Outcomes Assessment Plan
Since the inception of formal outcomes assessment strategies at ESU in 1989, the Departments of Physical Sciences—the division—has continued to refine and to implement its plan for outcomes assessment. The following plan, for which a variation has been in place since 1991 for all undergraduates, is applicable to the MS in Physical Sciences for emphases in chemistry, earth science, physics, and physical science. Goals for MS options were formalized in 2000.
- A portfolio of course work. Each semester a “sample” of student work is provided for each graduate student for his/her advising folder. The graduate student’s faculty advisor and graduate course faculty ensure that this is done. The cumulative portfolio of class work documents progress toward the degree and maturation with the discipline.

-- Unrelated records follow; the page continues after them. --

(* ===== verification/KtlsRecords.v ===== *)
(** * internal/ktls/linux.go: following the records of a handshake

    To hand a TLS connection to the kernel, the program watches the bytes of the
    handshake in both directions: [recordConn] feeds what it reads and writes to two
    [recordParser]s, which find the random values of the two hello messages and count
    the encrypted records. *)

From S2P Require Import Prelude Cipher Sha1 TlsStrict.

Definition recordTypeChangeCipherSpec : Z := 20.
Definition recordTypeHandshake : Z := 22.
Definition handshakeTypeClientHello : Z := 1.
Definition handshakeTypeServerHello : Z := 2.

Record recordParser := mkParser {
  rp_buf : list Z; rp_hs : list Z; rp_cipherOn : bool; rp_seq : Z;
  rp_gotClientRandom : bool; rp_gotServerRandom : bool;
  rp_clientRandom : list Z; rp_serverRandom : list Z }.

(** The zero value. *)
Definition newParser : recordParser := mkParser [] [] false 0 false false (make_bytes 32) (make_bytes 32).

Definition set_buf (p : recordParser) (b : list Z) : recordParser :=
  mkParser b (rp_hs p) (rp_cipherOn p) (rp_seq p) (rp_gotClientRandom p) (rp_gotServerRandom p)
    (rp_clientRandom p) (rp_serverRandom p).
Definition set_hs (p : recordParser) (b : list Z) : recordParser :=
  mkParser (rp_buf p) b (rp_cipherOn p) (rp_seq p) (rp_gotClientRandom p) (rp_gotServerRandom p)
    (rp_clientRandom p) (rp_serverRandom p).
Definition set_cipher (p : recordParser) (on : bool) (seq : Z) : recordParser :=
  mkParser (rp_buf p) (rp_hs p) on seq (rp_gotClientRandom p) (rp_gotServerRandom p)
    (rp_clientRandom p) (rp_serverRandom p).
Definition set_clientRandom (p : recordParser) (r : list Z) : recordParser :=
  mkParser (rp_buf p) (rp_hs p) (rp_cipherOn p) (rp_seq p) true (rp_gotServerRandom p) r (rp_serverRandom p).
Definition set_serverRandom (p : recordParser) (r : list Z) : recordParser :=
  mkParser (rp_buf p) (rp_hs p) (rp_cipherOn p) (rp_seq p) (rp_gotClientRandom p) true (rp_clientRandom p) r.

- A tangible product from a capstone experience for each MS graduate. Evidence of the outcomes from the capstone experience involves faculty who mentor the research projects or theses, and the student’s committee.
- An exit survey and interview for each graduate. Faculty advisors—particularly the research advisor—monitor progress toward degree completion. The advisors ensure that all graduates are surveyed with a written instrument, and are interviewed by the Physical Sciences chair prior to graduation.

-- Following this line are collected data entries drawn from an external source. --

(* ===== verification/KtlsKeys.v ===== *)
(** * internal/ktls/linux.go: secrets, keys and the switch to kernel TLS

    [keyLogWriter] collects the secrets that crypto/tls writes to its key log,
    [prepareKTLSConfig] narrows a configuration to what the kernel supports,
    [deriveTLS12Keys] and [deriveTLS13Keys] compute the traffic keys, and [enableKTLS]
    and [enableKTLS13] hand them to the kernel.  HMAC and HKDF-Expand are parameters,
    the kernel is given by its two socket options. *)

From Stdlib Require Import Strings.String.
From S2P Require Import Prelude Cipher Sha1 Text TlsStrict.
Open Scope string_scope.
Open Scope list_scope.
Open Scope Z_scope.

(** ** strings and encoding/hex, on ASCII strings *)

(** The white space of [strings.TrimSpace] and [strings.Fields]. *)
Definition is_space (c : Z) : bool := (c =? 32) || ((9 <=? c) && (c <=? 13)).

Fixpoint trim_space_left (l : list Z) : list Z :=
  match l with c :: l' => if is_space c then trim_space_left l' else l | [] => [] end.
Definition TrimSpace (l : list Z) : list Z := rev (trim_space_left (rev (trim_space_left l))).

(** [strings.Fields]: [cur] is the field being read, backwards. *)
Fixpoint fields_from (cur l : list Z) : list (list Z) :=
  match l with
  | [] => match cur with [] => [] | _ => [rev cur] end
  | c :: l =>
      if is_space c then match cur with [] => fields_from [] l | _ => rev cur :: fields_from [] l end
      else fields_from (c :: cur) l
  end.
Definition Fields (l : list Z) : list (list Z) := fields_from [] l.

- Placement information for as many graduates as is possible. The Office of Career Services (OCS) conducts an annual follow-up of graduates and provides important information concerning post-graduation activity. This element of the Outcomes Assessment Plan is prepared by the director of OCS and serves as the documentation for this element of outcomes assessment.

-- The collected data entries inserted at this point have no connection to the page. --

(** C32: [Read] of a TLS connection that decrypts itself returns after at most as many
    rounds as the socket has answers, delivers what was read before the hand-over first,
    then what the engine decrypts, at most the size of the buffer, and reports an error
    exactly when it delivers nothing.  Neither plaintext nor ciphertext is lost on the
    way: the bytes delivered are the next ones of the plaintext the engine gave, and what
    arrived was read by the engine or waits in [cin]. *)
Theorem atls_read_delivers q pool k c e b m given :
  atls pool c e b → a_ktls c && a_ktlsRX c = false → 0 < m → 0 ≤ a_preReadOff c → quiet q (b_fd (a_base c)) k →
  tls_streams k c e b given →
  ∃ pool' k' c' e' b' d dec err,
    (∀ fuel, (q < fuel)%nat → ATLSConn_Read fuel pool k c m = Some (pool', k', c', d, (len d, err))) ∧
    atls pool' c' e' b' ∧ tls_streams k' c' e' b' given ∧ te_given e' = te_given e ++ dec ∧
    unread c ++ dec = d ++ unread c' ∧ len d ≤ m ∧ (err = None ↔ d ≠ []) ∧ (unread c ≠ [] → dec = []) ∧ 0 ≤ a_preReadOff c'.
Proof.
  intros Hat Hk Hm Hoff Hq Hst. unfold ATLSConn_Read.
  destruct (Z.eqb_spec (b_fd (a_base c)) 0) as [E0|_]; [by destruct (at_fd _ _ _ _ Hat)|].
  destruct (Z.eqb_spec m 0) as [|_]; [lia|]. rewrite slice_Some by lia. cbn [mbind option_bind].
  assert (sub (a_preRead c) (Z.min (a_preReadOff c) (len (a_preRead c))) (len (a_preRead c)) = unread c) as ->.
  { rewrite sub_suffix by lia. unfold unread. destruct (decide (a_preReadOff c ≤ len (a_preRead c))); [by rewrite Z.min_l by lia|].
    rewrite !drop_ge by lia. done. }
  assert (len (unread c) = Z.max 0 (len (a_preRead c) - a_preReadOff c)) as Hlu by (unfold unread; rewrite length_drop; lia).
  set (d := take (Z.to_nat m) (unread c)). assert (len d = Z.min m (len (unread c))) as Hd by (unfold d; rewrite length_take; lia).
  destruct (Z.ltb_spec (a_preReadOff c) (len (a_preRead c))) as [Hlt|Hge].
  - destruct (Z.ltb_spec 0 (len d)); [|lia]. cbn [andb].
    destruct (preRead_step_spec pool k c e b (len d) given Hat Hst Hoff) as (Hat' & Hst' & Hu & Hoff'); [lia|].
    exists pool, k, (preRead_step c (len d)), e, b, d, [], None. rewrite !app_nil_r. split_and!; try done; [|lia|].
    + rewrite Hu at 1. f_equal. unfold d. rewrite length_take, Nat2Z.id. by rewrite <-take_take, (take_ge (unread c) (length (unread c))) by lia.
    + split; [intros _ E0; rewrite E0 in *; simpl in *; lia|done].
  - cbn [andb]. rewrite Hk. assert (unread c = []) as Hu by (apply drop_ge; lia).
    destruct (read_loop_ends q pool k c e b m Hat Hq)
      as (pool' & k' & c' & e' & b' & x & err & Hl & Hf & _ & _ & Hlen & Herr & Hp & Ho).
    exists pool', k', c', e', b', (m_given x), (m_given x), err. rewrite Hu. unfold unread. rewrite Hp, Ho. fold (unread c). rewrite Hu.
    split_and!; try done; try apply Hf.
    + by apply (flow_streams _ _ _ _ _ _ _ _ _ _ _ _ Hf).
    + by rewrite app_nil_r.
    + lia.
Qed.

End FlushLemmas.

(** ** An engine for the witnesses *)

(** The null cipher: a record is its plaintext. *)
Record NullTls := mkNT { nt_taken : list Z; nt_given : list Z; nt_out : list Z; nt_in : list Z }.

Definition nt_Read (e : NullTls) (m : Z) : tprog (NullTls * list Z * option errno) :=
  TRead (Z.to_nat m) (λ d err, TRet (mkNT (nt_taken e) (nt_given e ++ d) (nt_out e) (nt_in e ++ d), d, err)).
Definition nt_Write (e : NullTls) (b : list Z) : tprog (NullTls * Z * option errno) :=
  TWrite b (λ n err, let p := take (Z.to_nat n) b in TRet (mkNT (nt_taken e ++ p) (nt_given e) (nt_out e ++ p) (nt_in e), n, err)).

#[export] Instance NullTls_Engine : TlsEngine NullTls := {
  te_Read := nt_Read; te_Write := nt_Write; te_Close e := TRet (e, None);
  te_taken := nt_taken; te_given := nt_given; te_out := nt_out; te_in := nt_in;
}.

#[export] Instance NullTls_Laws : TlsEngineLaws NullTls.
Proof.
  split.
  - intros e b. cbn [te_Write NullTls_Engine nt_Write tprog_spec]. intros n err Hn Herr.
    split; [done|]. split; [done|]. unfold engine_step. cbn. by rewrite !app_nil_r.
  - intros e m. cbn [te_Read NullTls_Engine nt_Read tprog_spec]. intros d err Hd _.
    split; [lia|]. unfold engine_step. cbn. by rewrite !app_nil_r.
Qed.

#[local] Existing Instances test_Allocator test_AllocatorLaws.

#[local] Instance unit_NetConn : NetConn unit := {
  nc_read c n := (c, [], Some EOF); nc_write c b := (c, (0, Some EBADF)); nc_SetReadDeadline c t := c;
  nc_in _ := []; nc_out _ := [] }.

(** Seven classes, of 1024 to 65536 bytes. *)
Definition tls_pool : BytesAlloctor := default (mkBytesAlloctor 0 0 0 ∅ 0%nat) (Setup 7).

Lemma tls_pool_inv : al_inv tls_pool.
Proof. destruct (Setup_inv 7 eq_refl) as (ba & E & HI & _). exists 10. unfold tls_pool. by rewrite E. Qed.

Definition test_tls (wq : writeQueue) (ktls : bool) (cout : RingBuffer) : ATLSConn unit unit unit unit NullTls :=
  mkATLS (mkBase None 7 1 0 None None None None "" "" "" false None 0 0 0 wq) false false
    (Some (mkNT [] [] [] [])) (Some (mkTB None NewRingBuffer cout None None)) ktls false [] 0 (-1).

Lemma test_tls_atls wq : wq_inv wq → atls tls_pool (test_tls wq false NewRingBuffer) (mkNT [] [] [] [])
  (mkTB None NewRingBuffer NewRingBuffer None None).
Proof.
  intros Hwq. split; [apply tls_pool_inv|done..|].
  assert (rb_ok tls_pool NewRingBuffer) by (split; [split; cbn; lia|done]). by split.
Qed.

Lemma test_wq_inv : wq_inv test_wq.
Proof. split; [vm_compute; discriminate|by right|by repeat constructor|reflexivity]. Qed.

Lemma tk_quiet fd (k : TestKernel) : quiet (length (tk_inp k)) fd k.
Proof.
  remember (length (tk_inp k)) as m eqn:Hm. assert (length (tk_inp k) ≤ m)%nat as Hle by lia. clear Hm. revert k Hle.
  induction m as [|m IH]; intros k Hle; cbn [quiet sys_read TK_Kernel]; intros sz Hsz; unfold tk_recv;
    destruct (tk_inp k) as [|x l] eqn:E; try done; cbn [length] in Hle; [lia|].
  intros _ _. apply IH. cbn [tk_inp]. rewrite length_drop. cbn [length]. lia.
Qed.

Lemma atls_flush_conserves_witness :
  let c := test_tls test_wq false NewRingBuffer in
  let k := mkTK 2 0 [] [] [] in
  ∃ fuel0 pool' k' c' e' b' sent err,
    (∀ fuel, (fuel0 ≤ fuel)%nat → ATLSConn_FlushN (g_conn initial_globals) fuel tls_pool k c 64 = Some (pool', k', c', (len sent, err))) ∧
    atls pool' c' e' b' ∧ tls_streams k' c' e' b' [2; 3; 4] ∧
    k_out k' 7 = k_out k 7 ++ sent ∧ te_given e' = [] ∧
    (0 < 64 → len sent ≤ 64) ∧ flush_end (K := TestKernel) (0 <? 64) 64 (len sent) c' b' err.
Proof.
  intros c k. refine (atls_flush_conserves (g_conn initial_globals) tls_pool (mkTK 2 0 [] [] []) (test_tls test_wq false NewRingBuffer)
    (mkNT [] [] [] []) (mkTB None NewRingBuffer NewRingBuffer None None) 64 [2; 3; 4] _ _ _).
  - apply test_tls_atls, test_wq_inv.
  - reflexivity.
  - split; reflexivity.
Defined.

Lemma atls_read_delivers_witness :
  let c := test_tls wq_empty false NewRingBuffer in
  let k := mkTK 2 0 [5; 6; 7] [] [] in
  ∃ pool' k' c' e' b' d dec err,
    (∀ fuel, (3 < fuel)%nat → ATLSConn_Read fuel tls_pool k c 2 = Some (pool', k', c', d, (len d, err))) ∧
    atls pool' c' e' b' ∧ tls_streams k' c' e' b' [] ∧ te_given e' = [] ++ dec ∧
    unread c ++ dec = d ++ unread c' ∧ len d ≤ 2 ∧ (err = None ↔ d ≠ []) ∧ (unread c ≠ [] → dec = []) ∧ 0 ≤ a_preReadOff c'.
Proof.
  intros c k. refine (atls_read_delivers 3 tls_pool (mkTK 2 0 [5; 6; 7] [] []) (test_tls wq_empty false NewRingBuffer)
    (mkNT [] [] [] []) (mkTB None NewRingBuffer NewRingBuffer None None) 2 [] _ _ _ _ _ _).
  - apply test_tls_atls, wq_inv_empty.
  - reflexivity.
  - reflexivity.
  - vm_compute; discriminate.
  - exact (tk_quiet 7 (mkTK 2 0 [5; 6; 7] [] [])).
  - split; reflexivity.
Defined.

Example read_decrypts :
  (λ '(_, _, _, d, r), (d, r)) <$> ATLSConn_Read 4 tls_pool (mkTK 2 0 [5; 6; 7] [] []) (test_tls wq_empty false NewRingBuffer) 2
  = Some ([5; 6], (2, None)).
Proof. vm_compute. reflexivity. Qed.

(** With kernel TLS for sending only, [FlushN] leaves [cout] alone although
    [PendingWrite] counts it. *)
Example ktls_flush_leaves_cout :
  let cout := mkRingBuffer [8; 9] 2 0 2 in
  (λ '(_, _, c, r), (ATLSConn_PendingWrite c, r)) <$>
    ATLSConn_FlushN (g_conn initial_globals) 4 tls_pool (mkTK 2 0 [] [] []) (test_tls wq_empty true cout) 64
  = Some (2, (0, None)).
Proof. vm_compute. reflexivity. Qed.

- An alumni survey conducted with as many graduates as is possible about five years after graduation. It is felt that only more recent graduates may provide meaningful feedback to improve the quality of the current MS programs. In 1991 the 1985, 86, and 87 graduates were surveyed; a survey of 1988, 89, and 90 graduates was conducted in 1994; in 1997 a survey was conducted of 1991, 92, and 93 alumni of the various MS options; and in 2000 a survey was conducted of 1994, 95, and 96 MS recipients.
An outcomes assessment plan has been formulated, and has evolved to its present state. The number of responses is growing and the responses are encouraging. Students have been complimentary of their academic programs, but have also been candid if they sense some needs for improvement. The appropriate program faculty will use the results of outcomes assessment to complement and supplement other existing feedback mechanisms, including occasional focus groups, traditional student-faculty interactions, testing of students in regular classroom situations, and the end-of-the-course evaluations. Other miscellaneous outcomes indicators include unsolicited letters and email correspondence from graduates, or reports from employers, for example. This combined feedback will be utilized to inform our judgments concerning the curricula of the various programs.